For the past seven months, a bitter civil war has been raging between government forces and regional leaders from Tigray, in the country’s north. The conflict has left thousands dead and some two million displaced. Refugees have poured into neighbouring Sudan. Even more troublingly, an estimated four million people are now at risk of famine. Crops have been decimated by drought, fire and locusts; and government troops have reportedly blocked aid from reaching civilians, suggesting they’re ready to “use hunger as a weapon”. It’s a “horrific” situation–and one that’s all too familiar to those who endured Ethiopia’s past miseries.
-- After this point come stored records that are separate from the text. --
(** X6: in a document the interior build exports, the image of every
    coloring page is at least one pixel each way, lies inside the margin
    on all four sides of a page of the trim size, and is centred up to
    the odd pixel. *)
Theorem coloring_pages_inside_margins (W : Interior.World) (trim : Q * Q)
  (dpi : Z) (margin_in : Q) (no_bleed : bool) (doc : list Interior.page) :
  sizes_nonneg W ->
  Interior.build_interior W trim dpi margin_in no_bleed = Ok doc ->
  Forall (inside_margins (Interior.inches_to_px (fst trim) dpi)
            (Interior.inches_to_px (snd trim) dpi)
            (Interior.inches_to_px margin_in dpi)) doc.
Proof.
  intros NN H. unfold Interior.build_interior in H.
  destruct (Interior.add_front_matter W [] (fst trim) (snd trim) dpi)
    as [fm|e] eqn:Efm; simpl in H; [|discriminate].
  destruct (add_front_matter_ok _ _ _ _ _ _ Efm) as (p1 & p2 & -> & B & C).
  unfold Interior.add_coloring_pages in H.
  destruct (Interior.sorted_files W) as [files|e] eqn:Es; simpl in H;
    [|discriminate].
  destruct files as [|f0 fs] eqn:Ef; [discriminate|]. rewrite <- Ef in *.
  match type of H with
  | context [Interior.coloring_loop ?a ?b ?c ?d ?e ?g ?h ?i] =>
      destruct (Interior.coloring_loop a b c d e g h i) as [out|e'] eqn:El;
        simpl in H; [|discriminate]
  end.
  assert (F : Forall (inside_margins (Interior.inches_to_px (fst trim) dpi)
                        (Interior.inches_to_px (snd trim) dpi)
                        (Interior.inches_to_px margin_in dpi)) out).
  { eapply coloring_loop_forall; [| |exact El].
    - intros f pg E. apply (coloring_page_inside _ _ _ _ _ _ _ NN E).
    - simpl. destruct p1; try discriminate. destruct p2; try discriminate.
      repeat constructor. }
  destruct out as [|first rest]; [discriminate|].
  inversion H; subst doc. exact F.
Qed.

Lemma coloring_pages_inside_margins_witness :
  exists doc,
    Interior.build_interior Interior.sample_world (17 # 2, 11 # 1) 300 (1 # 2)
      false = Ok doc
    /\ Forall (inside_margins 2550 3300 150) doc.
Proof.
  destruct (Interior.build_interior Interior.sample_world (17 # 2, 11 # 1) 300
              (1 # 2) false) as [doc|e] eqn:E;
    [|vm_compute in E; discriminate].
  exists doc. split; [reflexivity|].
  apply (coloring_pages_inside_margins Interior.sample_world (17 # 2, 11 # 1) 300
           (1 # 2) false doc); [|exact E].
  intros f sz Eo. inversion Eo; subst. simpl. lia.
Defined.

Lemma sorted_files_nonempty W files :
  Interior.sorted_files W = Ok files ->
  glob (Interior.listing W) <> [] -> files <> [].
Proof.
  intros H NE E. subst files. apply sorted_files_ok in H.
  destruct H as [P _]. apply Permutation_nil in P. contradiction.
Qed.

Lemma coloring_page_no_room W tw th dpi mw mh f iw ih :
  Interior.open_image W f = Ok (iw, ih) -> 0 < iw -> 0 < ih ->
  mw <= 0 \/ mh <= 0 ->
  Interior.coloring_page W tw th dpi mw mh f = Raise ValueError.
Proof.
  intros Eo Pw Ph No. unfold Interior.coloring_page. rewrite Eo. simpl.
  replace ((iw =? 0) || (ih =? 0)) with false
    by (symmetry; apply orb_false_iff; split; apply Z.eqb_neq; lia).
  set (scale := Py.qmin _ _).
  assert (Qw : (0 < inject_Z iw)%Q) by (unfold Qlt; simpl; lia).
  assert (Qh : (0 < inject_Z ih)%Q) by (unfold Qlt; simpl; lia).
  assert (S0 : (scale <= 0)%Q).
  { destruct No as [No|No].
    - apply (Qle_trans _ _ _ (qmin_le_l _ _)).
      apply Qle_shift_div_r; [exact Qw|]. rewrite Qmult_0_l.
      unfold Qle; simpl; lia.
    - apply (Qle_trans _ _ _ (qmin_le_r _ _)).
      apply Qle_shift_div_r; [exact Qh|]. rewrite Qmult_0_l.
      unfold Qle; simpl; lia. }
  assert (Xw : (inject_Z iw * scale <= 0)%Q).
  { rewrite <- (Qmult_0_r (inject_Z iw)).
    apply Qmult_le_l; assumption. }
  pose proof (int_nonpos _ Xw) as Nw.
  replace (Py.int (inject_Z iw * scale) <=? 0) with true
    by (symmetry; apply Z.leb_le; exact Nw).
  reflexivity.
Qed.

(** X7: when the margins leave no printable width or no printable
    height, a build that finds its font and its images (every discovered
    name numbered, every image opening to a positive size) stops with a
    [ValueError] at the first image instead of writing a document. *)
Theorem build_interior_no_printable_area (W : Interior.World) (trim : Q * Q)
  (dpi : Z) (margin_in : Q) (no_bleed : bool) (font : str) :
  Interior.pick_first_existing_font W Interior.DEFAULT_FONTS = Ok font ->
  glob (Interior.listing W) <> [] ->
  (forall p, In p (glob (Interior.listing W)) ->
     exists k, Interior.sort_key p = Ok k) ->
  (forall p, In p (glob (Interior.listing W)) ->
     exists iw ih,
       Interior.open_image W p = Ok (iw, ih) /\ 0 < iw /\ 0 < ih) ->
  Interior.inches_to_px (fst trim) dpi
    <= 2 * Interior.inches_to_px margin_in dpi
  \/ Interior.inches_to_px (snd trim) dpi
    <= 2 * Interior.inches_to_px margin_in dpi ->
  Interior.build_interior W trim dpi margin_in no_bleed = Raise ValueError.
Proof.
  intros Hf NE Hk Ho No. unfold Interior.build_interior.
  unfold Interior.add_front_matter. rewrite Hf. simpl.
  destruct (new_blank_page_cases (fst trim) (snd trim) dpi)
    as [(_ & _ & Ep)|[_ Ep]]; rewrite Ep; simpl; [|reflexivity].
  destruct (Interior.textbbox W 100 Interior.belongs_text) as [[[b0 b1] b2] b3].
  destruct (Interior.textbbox W 60 Interior.copyright_text) as [[[c0 c1] c2] c3].
  simpl. unfold Interior.add_coloring_pages.
  destruct (keyed_total _ Hk) as [ks Eks].
  destruct (Interior.sorted_files W) as [files|e] eqn:Es.
  2:{ unfold Interior.sorted_files in Es. rewrite Eks in Es. discriminate. }
  pose proof (sorted_files_nonempty _ _ Es NE) as NEf.
  destruct (sorted_files_ok _ _ Es) as [P _].
  destruct files as [|f0 fs]; [congruence|]. simpl.
  destruct (Ho f0) as (iw & ih & Eo & Pw & Ph).
  { apply (Permutation_in _ P). left. reflexivity. }
  rewrite (coloring_page_no_room W _ _ _ _ _ f0 iw ih Eo Pw Ph);
    [reflexivity|].
  change (Interior.inches_to_px (fst trim) dpi
            - 2 * Interior.inches_to_px margin_in dpi <= 0
          \/ Interior.inches_to_px (snd trim) dpi
            - 2 * Interior.inches_to_px margin_in dpi <= 0).
  lia.
Qed.

Lemma build_interior_no_printable_area_witness :
  Interior.build_interior Interior.sample_world (17 # 2, 11 # 1) 300 (9 # 2)
    false = Raise ValueError.
Proof.
  apply (build_interior_no_printable_area Interior.sample_world (17 # 2, 11 # 1)
           300 (9 # 2) false
           (s_ "/usr/share/fonts/truetype/dejavu/DejaVuSans-Bold.ttf")).
  - reflexivity.
  - discriminate.
  - intros p Hp. vm_compute in Hp.
    destruct Hp as [<-|[<-|[<-|[]]]]; eexists; vm_compute; reflexivity.
  - intros p Hp. exists 1024, 1024. split; [reflexivity|]. lia.
  - left. vm_compute. discriminate.
Defined.

(** ** interior_builder.py: what stops a build, and in which order *)















(** ** cover_builder.py: when the spine text is drawn *)

Section SpineDrawn.

Context {G : RandomGen}.
Variable W : Cover.World.

(** With the condition of line 360 the spine step leaves spine text on
    the canvas. *)
Lemma draw_spine_marks base path spine_title pages total spine_px x0 st :
  spine_condition spine_title pages spine_px = true ->
  (base < List.length (Cover.heap st))%nat ->
  fst (Cover.draw_spine W base path spine_title pages total spine_px x0 st)
  = Ok tt
  /\ spine_marked base
       (snd (Cover.draw_spine W base path spine_title pages total spine_px
               x0 st)).
Proof.
  unfold spine_condition, Cover.draw_spine. intros -> L.
  split; [reflexivity|]. unfold spine_marked. simpl.
  rewrite length_set_nth. split; [exact L|].
  rewrite nth_set_nth_same by exact L. reflexivity.
Qed.

Lemma draw_spine_skips base path spine_title pages total spine_px x0 st :
  spine_condition spine_title pages spine_px = false ->
  Cover.draw_spine W base path spine_title pages total spine_px x0 st
  = (Ok tt, st).
Proof. unfold spine_condition, Cover.draw_spine. intros ->. reflexivity. Qed.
Human rights groups have been sounding the alarm over this appalling conflict for months, said La Repubblica (Rome). They point to evidence of the “systematic” rape of thousands of women and girls in Tigray – which is home to seven million of Ethiopia’s 115 million people – and have warned that sexual violence is being used as a “weapon of war” by Ethiopian government soldiers and the Eritrean troops fighting alongside them. Yet the international community has “ignored” their warnings.
Byron Smith/Getty Images
Now, that’s starting to change, said Medihane Ekubamichael in The Addis Standard (Addis Ababa). In late May, US president Joe Biden imposed visa restrictions on Ethiopian and Eritrean officials, and announced curbs on American economic and security assistance to the country, a key US ally in Africa. Warning of the risk of “widespread famine”, he called on Ethiopian and Eritrean forces to “allow immediate, unimpeded humanitarian access to the region”, and demanded an end to the “large-scale human rights abuses” happening there.
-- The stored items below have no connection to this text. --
Lemma wp_copy_causes s0 p s csrc :
  Inv s0 p s -> valid_slice causesR s0 csrc ->
  wp (if bool_decide (0 < slice_len csrc)%nat then
        cs ← make_slice causesR zeroCause (slice_len csrc);
        assign p (set_causes cs);;
        copy_slice causesR cs csrc
      else mret tt) s
     (fun _ s' => Inv s0 p s').
Proof.
  intros HI Hsrc. case_bool_decide; [|by apply wp_ret].
  pose proof (Inv_extends _ _ _ HI) as Hext.
  pose proof (extends_length _ _ Hext) as (_&_&_&_&_&_&Hc).
  destruct (Inv_lookup _ _ _ HI) as (err & Herr & _).
  apply wp_bind, wp_make_slice. apply wp_bind.
  pose proof (Inv_alloc_causes _ _ _ (replicate (slice_len csrc) zeroCause) HI) as HI1.
  eapply wp_mono.
  { apply (wp_assign_Inv s0 p _ err
             (set_causes (Some (mkSlice (length (causeArrays s)) (slice_len csrc)))));
      [done|done|].
    destruct (Inv_struct _ _ _ err HI1 Herr) as (Hmap & _ & Hhelp & Hdbg).
    split; [done|]. split; [|done]. split; simpl; [done|].
    exists (replicate (slice_len csrc) zeroCause).
    rewrite lookup_snoc, length_replicate. done. }
  intros [] s2 [HI2 ->].
  assert (Hsrc2 : valid_slice causesR (put causesR
            (causeArrays s ++ [replicate (slice_len csrc) zeroCause]) s) csrc).
  { apply (valid_slice_extends causesR s0); [|done]. simpl.
    apply prefix_app_r. by destruct Hext as (_&_&_&_&_&_&?). }
  destruct (read_slice_valid causesR _ _ Hsrc2) as (xs & Hxs & Hlen).
  eapply (wp_copy_slice causesR _ _ _ xs).
  - exact Hxs.
  - simpl. apply lookup_snoc.
  - eapply Inv_update_causes; [done|simpl; lia|simpl; apply lookup_snoc|].
    apply length_copied. simpl. by rewrite length_replicate.
Qed.

Lemma wp_copy_help s0 p s hsrc :
  Inv s0 p s -> valid_help s0 hsrc ->
  wp (match hsrc with
      | Some hp =>
          h ← load helpR hp;
          helpCopy ← Help_copy h;
          hp' ← alloc helpR helpCopy;
          assign p (set_help (Some hp'))
      | None => mret tt
      end) s
     (fun _ s' => Inv s0 p s').
Proof.
  intros HI Hsrc. destruct hsrc as [hp|]; [|by apply wp_ret].
  pose proof (Inv_extends _ _ _ HI) as Hext.
  destruct Hsrc as (hv & Hhv & Hlinks).
  assert (Hhv' : helps s !! hp = Some hv).
  { destruct Hext as (_&_&?&_). by eapply prefix_lookup_Some. }
  assert (Hlinks' : valid_slice linksR s (links hv)).
  { apply (valid_slice_extends linksR s0); [|done]. by destruct Hext as (_&_&_&_&?&_). }
  apply wp_bind. apply (wp_load helpR hp hv); [done|].
  apply wp_bind. eapply wp_mono; [by apply (wp_Help_copy s0 p)|].
  intros helpCopy s1 [HI1 Hown1].
  pose proof (extends_length _ _ (Inv_extends _ _ _ HI1)) as (_&_&Hh&_).
  destruct (Inv_lookup _ _ _ HI1) as (err & Herr & _).
  apply wp_bind, wp_alloc.
  pose proof (Inv_alloc_help _ _ _ helpCopy HI1) as HI2.
  eapply wp_mono.
  { apply (wp_assign_Inv s0 p _ err (set_help (Some (length (helps s1))))); [done|done|].
    destruct (Inv_struct _ _ _ err HI2 Herr) as (Hmap & Hcs & _ & Hdbg).
    split; [done|]. split; [done|]. split; [|done].
    simpl. split; [done|]. exists helpCopy. split; [apply lookup_snoc|done]. }
  by intros [] s3 [HI3 _].
Qed.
Ethiopia’s Nobel Peace Prize-winning PM, Abiy Ahmed, likes to present this conflict as a “law enforcement operation”, said Alex de Waal on Al Jazeera (Doha). He has railed against “foreign meddling” while seeking to deflect blame to the Tigray People’s Liberation Front (TPLF), which governs the region and has led the fighting against government forces. Yet the atrocities committed by his troops appear to be galvanising his opponents, said Africanews.com (Lyon). Support for the TPLF, which the government has labelled a terrorist organisation, is growing; and fighting has spread to the region’s “rugged highlands”. With neither side showing any sign of giving in, the chances of this brutal conflict ending soon look tragically slim.